Towards new approach methodologies for biological therapeutics: A novel model-informed metric to assess immunogenicity risk

Rachel Helen Rose^1*Aban Shuaib¹Manon Wigbers¹Maryam Khalifa¹Andrzej Kierzek¹Piet Hein van der Graaf^1,2,3

• ¹Certara UK Limited, Sheffield, United Kingdom
• ²Universiteit Leiden Leiden Academic Centre for Drug Research, Leiden, Netherlands
• ³Cincinnati Children's Hospital Medical Center, Cincinnati, United States

Immunogenicity poses a significant challenge in biotherapeutics development due to the formation of anti-drug antibodies (ADA), which can alter drug pharmacokinetics (PK) and reduce efficacy. However, ADA presence does not always correlate with a clinically relevant reduction in efficacy, or in some cases can be managed by adjusting dosing regimens.

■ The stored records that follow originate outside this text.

Lemma emotion_service_picks_highest_witness :
  let r := eval (detect_emotions_fast Scenes.feeling "what a day") Demo.world in
  key_unusable (hume_api_key Demo.world) = false
  /\ primary r = "Joy"
  /\ score r = (7 # 10)%Q
  /\ top3 r = Some [mkEmotion "joy" (7 # 10);
                    mkEmotion "surprise (positive)" (7 # 10);
                    mkEmotion "interest" (5 # 10)]
  /\ hume_calls (events_since Demo.world
                   (exec (detect_emotions_fast Scenes.feeling "what a day")
                         Demo.world))
     = ["what a day"].
Proof.
  cbv zeta.
  pose proof (emotion_service_picks_highest Scenes.feeling "what a day"
                Demo.world _ eq_refl eq_refl ltac:(discriminate)) as (Hc & _).
  split; [reflexivity|]. split; [reflexivity|]. split; [reflexivity|].
  split; [reflexivity | exact Hc].
Defined.

(* ================================================================== *)
(** ** What a turn costs and says *)
(* ================================================================== *)

Lemma model_calls_attempts (prompt : string) (l : list (string * ModelOutcome)) :
  model_calls (map (attempt_event prompt) l) = map fst l.
Proof. induction l as [|a l IH]; cbn; congruence. Qed.

Section Cost.

Variable env : Env.

Lemma process_with_claude_cost (query : string) emotions w :
  runs (process_with_claude env query emotions) w (fun _ evs w' =>
    said evs = [] /\ hume_calls evs = []
    /\ length (model_calls evs) <= length models_to_try
    /\ session w' = session w).
Proof.
  unfold process_with_claude, datetime_now.
  run_case; [run; repeat split; cbn; lia|].
  run_case; [run; repeat split; cbn; lia|].
  run. run_case.
  - eapply runs_conseq; [apply get_emotion_aware_response_runs|].
    intros r e w' (-> & _ & S1). repeat split; auto. cbn. lia.
  - run. eapply runs_conseq; [apply try_models_runs|].
    intros r e w' (S1 & failed & final & -> & Hm & _).
    destruct (attempts_quiet
                (build_prompt env query emotions (context w))
                (failed ++ [final])) as (Hs & Hh).
    cbn [app]. repeat split; auto.
    rewrite model_calls_attempts, Hm, length_firstn. apply Nat.le_min_r.
Qed.
(** * Stock dashboard: the two Dash variants [app.py] and [st2.py]

    A shallow embedding of the callbacks of the dashboard and of its start-up
    code.  Prices are Python floats, hence IEEE binary64 values: they are
    modelled by Rocq's primitive floats, so that [df.close * 1.1] is the very
    multiplication the interpreter performs.  The services the program calls
    (the data provider, the clock, the file system, pandas' rolling and
    exponential means, stockstats' indicator columns) are fields of an
    environment record [Env]; every theorem holds for all environments.

    What is taken from the libraries: a fetched frame has the provider's daily
    columns and a date index; [series[-k]] on such a series is positional, as
    in the pandas releases the code was written for; the provider and pandas'
    rolling and exponential means return a value.  stockstats returns an
    indicator column when the frame has lower-case price columns, as
    yahoo_fin's frames do in [st2.py]; it fails on yfinance's capitalised
    columns, which [app.py] hands it unchanged. *)

From Stdlib Require Import ZArith List String Ascii Bool Lia DecimalString.
From Corelib Require Import PrimFloat FloatOps SpecFloat.
Import ListNotations.

Open Scope string_scope.
Open Scope Z_scope.

(** ** Python values, exceptions and effects *)

(** The objects a pickled ticker list may hold. *)
Inductive PyVal : Type :=
| PyStr (s : string)
| PyInt (n : Z)
| PyNone.

Definition string_of_nonneg (n : Z) : string :=
  NilZero.string_of_uint (N.to_uint (Z.to_N n)).

(** [str(v)]. *)
Definition py_str (v : PyVal) : string :=
  match v with
  | PyStr s => s
  | PyInt n => if n <? 0 then "-" ++ string_of_nonneg (- n) else string_of_nonneg n
  | PyNone => "None"
  end.

Definition is_str (v : PyVal) : bool :=
  match v with PyStr _ => true | _ => false end.
(** Sequences of any lengths, with no count below -1 and no product of
    point counts that wraps: the call computes the paths for as many
    dimensions as the shortest of them has. *)
Lemma call_paths_total (positioners : arg (arg P))
    (start stop : arg float) (npts : arg Z) :
  Forall (fun c => -1 <= c) (ensure_iterator npts) ->
  product (Z.max 1 <$> ((fun c => c + 1) <$> ensure_iterator npts)) < 2 ^ 63 ->
  ((length (ensure_iterator start) `min` length (ensure_iterator stop))
     `min` length (ensure_iterator npts)
   <= length (ensure_iterator positioners))%nat ->
  exists pos paths,
    call_paths positioners start stop npts = Ret (pos, paths) /\
    pos = concat (ensure_iterator <$>
            take ((length (ensure_iterator start)
                     `min` length (ensure_iterator stop))
                    `min` length (ensure_iterator npts))
              (ensure_iterator positioners)) /\
    length paths = length pos /\
    Forall (fun path => length path
              = Z.to_nat (product ((fun c => c + 1) <$> ensure_iterator npts)))
      paths /\
    (-1 ∈ ensure_iterator npts -> Forall (fun path => path = []) paths).
Proof.
  intros Hcounts Hfit Hps. unfold call_paths.
  rewrite (increment_exact _ Hcounts Hfit).
  set (counts := ensure_iterator npts) in *.
  set (N := (fun c => c + 1) <$> counts) in *.
  assert (Forall (fun k => 0 <= k) N) as Hpos.
  { subst N. apply Forall_fmap. eapply Forall_impl; [exact Hcounts|].
    simpl. intros; lia. }
  assert (length N = length counts) as HN by (subst N; by rewrite length_fmap).
  set (l := zip (ensure_iterator start) (ensure_iterator stop)) in *.
  assert (length l = (length (ensure_iterator start)
                        `min` length (ensure_iterator stop))%nat) as Hl
    by (subst l; by rewrite length_zip).
  rewrite <- Hl in *.
  set (dims := zip l (seq 0 (length counts))).
  assert (Forall (fun x => (x.2 < length N)%nat) dims) as Hdims.
  { rewrite HN. apply (zip_seq_bound l 0). }
  assert (Forall (fun x => (x.2 < length (ensure_iterator positioners))%nat) dims)
    as Hdims'.
  { apply Forall_forall. intros [x d] Hin. simpl.
    apply list_elem_of_lookup in Hin as [i Hi].
    apply lookup_zip_with_Some in Hi as (a & d' & [= -> ->] & Ha & Hd).
    apply lookup_seq in Hd as [-> Hd]. apply lookup_lt_Some in Ha. lia. }
  destruct (call_dims_returns (ensure_iterator positioners) N dims ([], [])
              Hpos Hfit Hdims Hdims') as [[pos paths] Hret].
  exists pos, paths. split; [done|].
  destruct (call_dims_exact _ _ _ _ _ Hret) as [H1 H2]. simpl in H1, H2.
  destruct (paths_of_lengths (ensure_iterator positioners) N dims Hpos Hfit
              Hdims) as [H3 H4].
  subst pos paths. split_and!.
  - unfold groups_of, dims. by apply groups_of_zip.
  - done.
  - done.
  - intros Hin. eapply Forall_impl; [exact H4|]. simpl. intros path Hlen.
    rewrite prod_zero in Hlen.
    + by apply nil_length_inv.
    + subst N. apply list_elem_of_fmap. by exists (-1).
Qed.


(** A dimension without its group of positioners: the loop stops there
    with an [IndexError]. *)
Lemma call_dims_missing (positioners : list (arg P)) (npts : list Z)
    (l : list (float * float)) (a n : nat) acc :
  Forall (fun k => 0 <= k) npts ->
  product (Z.max 1 <$> npts) < 2 ^ 63 ->
  (a + n <= length npts)%nat ->
  (a <= length positioners)%nat ->
  (length positioners < a + (length l `min` n))%nat ->
  call_dims positioners npts (zip l (seq a n)) acc = Raise IndexError.
Proof.
  intros Hpos Hfit. revert l a acc.
  induction n as [|n IH]; intros l a acc Hn Ha Hlt; [lia|].
  destruct l as [|[b e] l]; [simpl in Hlt; lia|]. simpl. unfold getitem.
  destruct (decide (a < length positioners)%nat) as [Hin|Hout].
  - destruct (lookup_lt_is_Some_2 positioners a Hin) as [g ->]. simpl.
    destruct (path_of_length b e npts a Hpos Hfit) as [Hpath _]; [lia|].
    rewrite (call_group_ret _ _ _ _ _ _ _ Hpath). simpl.
    apply IH; simpl in Hlt; lia.
  - by rewrite lookup_ge_None_2 by lia.
Qed.

(** X3. Starts, stops and counts of different lengths are not refused:
    [zip] stops at the shortest of them, and, given a group of
    positioners for each of these dimensions, no count below -1 and
    point counts whose product (leaving out the dimensions without
    points) fits in a 64-bit signed integer, the call computes paths for
    the positioners of exactly these groups; the length of every path is
    still the product of (count + 1) over all the counts, those without a
    start or a stop included. *)
Theorem call_paths_any_lengths (positioners : arg (arg P))
    (start stop : arg float) (npts : arg Z) :
  Forall (fun c => -1 <= c) (ensure_iterator npts) ->
  product (Z.max 1 <$> ((fun c => c + 1) <$> ensure_iterator npts)) < 2 ^ 63 ->
  ((length (ensure_iterator start) `min` length (ensure_iterator stop))
     `min` length (ensure_iterator npts)
   <= length (ensure_iterator positioners))%nat ->
  exists pos paths,
    call_paths positioners start stop npts = Ret (pos, paths) /\
    pos = concat (ensure_iterator <$>
            take ((length (ensure_iterator start)
                     `min` length (ensure_iterator stop))
                    `min` length (ensure_iterator npts))
              (ensure_iterator positioners)) /\
    length paths = length pos /\
    Forall (fun path => length path
              = Z.to_nat (product ((fun c => c + 1) <$> ensure_iterator npts)))
      paths.
Proof.
  intros Hcounts Hfit Hps.
  destruct (call_paths_total positioners start stop npts Hcounts Hfit Hps)
    as (pos & paths & Hret & Hpos & Hlen & Hpts & _).
  by exists pos, paths.
Qed.

(** X4. A sample count of -1 in any dimension is not refused either:
    its dimension has no point, and (for point counts of the other
    dimensions whose product fits in a 64-bit signed integer) the call
    computes an empty path for every positioner. *)
Theorem call_paths_without_points (positioners : arg (arg P))
    (start stop : arg float) (npts : arg Z) :
  Forall (fun c => -1 <= c) (ensure_iterator npts) ->
  product (Z.max 1 <$> ((fun c => c + 1) <$> ensure_iterator npts)) < 2 ^ 63 ->
  ((length (ensure_iterator start) `min` length (ensure_iterator stop))
     `min` length (ensure_iterator npts)
   <= length (ensure_iterator positioners))%nat ->
  -1 ∈ ensure_iterator npts ->
  exists pos paths,
    call_paths positioners start stop npts = Ret (pos, paths) /\
    length paths = length pos /\
    Forall (fun path => path = []) paths.
Proof.
  intros Hcounts Hfit Hps Hin.
  destruct (call_paths_total positioners start stop npts Hcounts Hfit Hps)
    as (pos & paths & Hret & _ & Hlen & _ & Hempty).
  exists pos, paths. auto.
Qed.

End more_call_paths.

Section call_facts.
Context {Env : Type} `{!Devices Env}.
Lemma NoDup_skipn {A} k (l : list A) : NoDup l -> NoDup (skipn k l).
Proof.
  intros H. rewrite <- (firstn_skipn k l) in H.
  now apply NoDup_app_remove_l in H.
Qed.

Lemma in_firstn {A} k (l : list A) x : In x (firstn k l) -> In x l.
Proof.
  intros H. rewrite <- (firstn_skipn k l). apply in_or_app. now left.
Qed.

Lemma dropna_shifted_index idx v lag :
  length v = length idx -> Forall (fun x => isna x = false) v ->
  s_index (s_dropna (combine idx (shift lag v))) = skipn lag idx.
Proof.
  intros Hlen Hv. unfold s_index, s_dropna.
  rewrite shift_split, Hlen.
  rewrite <- (firstn_skipn (Nat.min (length idx) lag) idx) at 1.
  rewrite combine_app_eq
    by (rewrite length_firstn, repeat_length; lia).
  rewrite filter_app, map_app.
  rewrite filter_none, filter_all; simpl.
  - rewrite map_fst_combine_eq
      by (rewrite length_skipn, length_firstn; lia).
    destruct (Nat.le_gt_cases (length idx) lag) as [Hle|Hgt].
    + rewrite Nat.min_l by lia. now rewrite !skipn_all2 by lia.
    + now rewrite Nat.min_r by lia.
  - intros [d x] Hin. apply in_combine_r in Hin. apply in_firstn in Hin.
    rewrite Forall_forall in Hv. simpl. unfold notna. now rewrite (Hv x Hin).
  - intros [d x] Hin. apply in_combine_r in Hin. apply repeat_spec in Hin.
    now subst.
Qed.

(** On a change table with unique dates the dates a series lagged by [lag]
    shares with the target are the dates from row [lag] on. *)
Lemma overlap_dates df_pct col v tv lag :
  well_formed df_pct -> no_missing df_pct -> NoDup (index df_pct) ->
  lookup col (columns df_pct) = Some v ->
  length tv = nrows df_pct ->
  data.valid_idx (s_shift lag (series_of df_pct v)) (series_of df_pct tv)
  = skipn lag (index df_pct).
Proof.
  intros Hwf Hfull Hnd Hv Htv.
  apply lookup_In in Hv.
  unfold well_formed, no_missing in *. rewrite Forall_forall in Hwf, Hfull.
  pose proof (Hwf _ Hv) as Hlen. pose proof (Hfull _ Hv) as Hna. simpl in *.
  unfold nrows in *. unfold data.valid_idx, s_shift, series_of.
  unfold s_index at 2, s_values.
  rewrite map_fst_combine_eq, map_snd_combine_eq by lia.
  rewrite dropna_shifted_index by assumption.
  unfold intersection, s_index. rewrite map_fst_combine_eq by lia.
  rewrite filter_all.
  - apply unique_NoDup. now apply NoDup_skipn.
  - intros d Hd. unfold mem_date. apply existsb_exists. exists d.
    split; [|apply Z.eqb_refl].
    rewrite <- (firstn_skipn lag (index df_pct)). apply in_or_app. now right.
Qed.

End Overlap.

Section Analyzer.
Import pd spec.

Lemma lag_corrs_flat sqrt df target_col tv :
  getitem (data.change_table df) target_col = Ok tv ->
  data.lag_corrs sqrt df target_col
  = Ok (flat_map
          (fun col =>
             flat_map (emitted sqrt (data.change_table df)
                               (series_of (data.change_table df) tv) col)
                      (seq 1 30))
          (data.other_cols (data.change_table df) target_col)).
Proof.
  intros Ht. unfold data.lag_corrs. rewrite Ht. simpl.
  now rewrite collect_lag_corrs_flat.
Qed.

Lemma pivot_records records :
  records <> [] ->
  NoDup (map (fun r => (data.variable r, data.lag_days r)) records) ->
  exists pv, data.pivot (data.DataFrame_of records) = Ok pv.
Proof.
  intros Hne Hnd. destruct records as [|r records]; [congruence|].
  unfold data.pivot. cbn [data.DataFrame_of data.has_column data.rf_columns
                          data.rf_rows existsb].
  rewrite (has_duplicate_key_NoDup _ Hnd). simpl. eauto.
Qed.

Lemma pivot_no_records :
  data.pivot (data.DataFrame_of []) = Raise (KeyError "variable").
Proof. reflexivity. Qed.

Lemma column_names_change_table df :
  column_names (data.change_table df) = column_names df.
Proof.
  unfold data.change_table, dropna. rewrite column_names_iloc.
  unfold column_names, pct_change; simpl. now rewrite map_map.
Qed.

(** A table with the target column only gives no record. *)
Lemma target_only_no_records sqrt df target_col :
  column_names df = [target_col] ->
  data.lag_corrs sqrt df target_col = Ok [].
Proof.
  intros Hcols.
  assert (Hin : In target_col (column_names (data.change_table df))).
  { rewrite column_names_change_table, Hcols. now left. }
  destruct (In_lookup _ _ Hin) as [tv Htv].
  rewrite (@lag_corrs_flat sqrt df target_col tv)
    by (unfold getitem; now rewrite Htv).
  unfold data.other_cols. rewrite column_names_change_table, Hcols. simpl.
  now rewrite String.eqb_refl.
Qed.

End Analyzer.

(** C4. When the change table has the target column, the analyzer goes
    through the columns other than the target in table order and, for each,
    through the lags 1 to 30 in increasing order.  It emits a record for a
    column and a lag exactly when the dates on which the lagged series has a
    value and the target has a row are not empty, and the correlation of the
    record is that of the target and the lagged series restricted to these
    dates; a pair without such a date leaves no record.  With unique dates a
    record over fewer than two dates has the correlation NaN, and the shared
    dates of a column lagged by [lag] are the dates of the change table from
    row [lag] on (so a pair leaves a record exactly when the lag is smaller
    than the number of change rows).  The long-form
    table the analyzer returns holds exactly these records, and it does
    return when the column names are distinct and there is a record. *)
Theorem C4_lag_records (sqrt : Q -> Q) (df : pd.DataFrame) (target_col : string)
        (tv : list pd.cell) :
  pd.getitem (data.change_table df) target_col = pd.Ok tv ->
  let df_pct := data.change_table df in
  let target := pd.series_of df_pct tv in
  let lagged col_values lag := pd.s_shift lag (pd.series_of df_pct col_values) in
  let overlap col_values lag :=
    pd.intersection (pd.s_index (pd.s_dropna (lagged col_values lag)))
                    (pd.s_index target) in
  exists records,
    data.lag_corrs sqrt df target_col = pd.Ok records /\
    records
    = flat_map (fun col =>
                  flat_map (spec.emitted sqrt df_pct target col) (seq 1 30))
               (data.other_cols df_pct target_col) /\
    (forall r,
        In r records <->
        exists v,
          data.variable r <> target_col /\
          pd.lookup (data.variable r) (pd.columns df_pct) = Some v /\
          1 <= data.lag_days r <= 30 /\
          overlap v (data.lag_days r) <> [] /\
          data.correlation r
          = stats.corr sqrt (pd.loc (overlap v (data.lag_days r)) target)
                       (pd.loc (overlap v (data.lag_days r))
                               (lagged v (data.lag_days r)))) /\
    (NoDup (pd.index df) ->
     forall r v,
       In r records ->
       pd.lookup (data.variable r) (pd.columns df_pct) = Some v ->
       length (overlap v (data.lag_days r)) < 2 ->
       data.correlation r = pd.NaN) /\
    (NoDup (pd.index df) ->
     forall col v lag,
       pd.lookup col (pd.columns df_pct) = Some v ->
       overlap v lag = skipn lag (pd.index df_pct)) /\
    (forall f pv,
        data.analyze_lag_importance sqrt df target_col = pd.Ok (f, pv) ->
        data.rf_rows f = records) /\
    (NoDup (pd.column_names df) -> records <> [] ->
     exists pv,
       data.analyze_lag_importance sqrt df target_col
       = pd.Ok (data.DataFrame_of records, pv)).
Proof.
  intros Ht df_pct target lagged overlap.
  pose proof (@lag_corrs_flat sqrt df target_col tv Ht) as Hflat.
  fold df_pct target in Hflat.
  eexists. split; [exact Hflat|]. split; [reflexivity|].
  assert (Hmem : forall r,
    In r (flat_map (fun col =>
                      flat_map (spec.emitted sqrt df_pct target col) (seq 1 30))
                   (data.other_cols df_pct target_col)) <->
    exists v,
      data.variable r <> target_col /\
      pd.lookup (data.variable r) (pd.columns df_pct) = Some v /\
      1 <= data.lag_days r <= 30 /\
      overlap v (data.lag_days r) <> [] /\
      data.correlation r
      = stats.corr sqrt (pd.loc (overlap v (data.lag_days r)) target)
                   (pd.loc (overlap v (data.lag_days r))
                           (lagged v (data.lag_days r)))).
  { intros r. rewrite in_flat_map. split.
    - intros (col & Hcol & Hr). apply in_flat_map in Hr as (lag & Hlag & Hr).
      apply in_other_cols in Hcol as [_ Hne]. apply in_seq in Hlag.
      apply in_emitted in Hr as (v & Hv & Hidx & ->). simpl.
      exists v. repeat split; auto; lia.
    - intros (v & Hne & Hv & Hlag & Hidx & Hcorr).
      exists (data.variable r). split.
      + apply in_other_cols. split; [|assumption].
        apply lookup_In in Hv. now apply (in_map fst) in Hv.
      + apply in_flat_map. exists (data.lag_days r). split; [apply in_seq; lia|].
        apply in_emitted. exists v. split; [assumption|]. split; [assumption|].
        destruct r as [var lag c]. simpl in *. now rewrite Hcorr. }
  split; [exact Hmem|]. split; [|split; [|split]].
  - intros Hnd r v Hr Hv Hlen.
    apply Hmem in Hr as (w & _ & Hw & _ & _ & ->).
    rewrite Hv in Hw. injection Hw as <-.
    assert (Hidx : NoDup (pd.index df_pct)) by now apply NoDup_index_dropna.
    apply corr_short; apply loc_short; try assumption.
    + apply NoDup_fst_combine, Hidx.
    + unfold lagged, pd.s_shift. apply NoDup_fst_combine.
      unfold pd.s_index, pd.series_of. apply NoDup_fst_combine, Hidx.
  - intros Hnd col v lag Hv.
    apply (@overlap_dates df_pct col v tv lag).
    + apply well_formed_dropna.
    + apply dropna_no_missing.
    + now apply NoDup_index_dropna.
    + exact Hv.
    + assert (Ew : pd.lookup target_col (pd.columns (data.change_table df))
                   = Some tv).
      { unfold pd.getitem in Ht.
        destruct (pd.lookup target_col (pd.columns (data.change_table df)));
          [now injection Ht as ->|discriminate]. }
      apply lookup_In in Ew.
      pose proof (well_formed_dropna (pd.pct_change df)) as Hwf.
      unfold spec.well_formed in Hwf. rewrite Forall_forall in Hwf.
      exact (Hwf _ Ew).
  - intros f pv Han. unfold data.analyze_lag_importance in Han.
    rewrite Hflat in Han. simpl in Han.
    destruct (data.pivot _) as [p|e]; simpl in Han; [|discriminate].
    now injection Han as <- _.
  - intros Hnd Hne. unfold data.analyze_lag_importance. rewrite Hflat.
    cbn [pd.bind].
    destruct (pivot_records Hne) as [pv Hpv].
    + apply records_keys_NoDup. unfold data.other_cols. apply NoDup_filter.
      unfold df_pct. now rewrite column_names_change_table.
    + exists pv. now rewrite Hpv.
Qed.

Current preclinical strategies focus on predicting the propensity for ADA development, but do not assess the liability for ADA to impact PK. Quantitative systems pharmacology (QSP) models integrate knowledge of biological mechanisms with physiological and drug-specific parameters to predict ADA dynamics and their effect on PK. This study describes recent progress in using QSP models to predict the incidence of immunogenicity and the impact of ADA on PK. We report continued challenges in accurately predicting ADA incidence from available data from experimental and computational methods used in immunogenicity risk assessment. However, across 13 monoclonal antibodies and fusion proteins, the model accurately predicted ADA impact on drug concentration in ten cases, Furthermore, the ADA to drug concentration ratio was identified as a strong predictor of clinically relevant immunogenicity and drug exposure impact.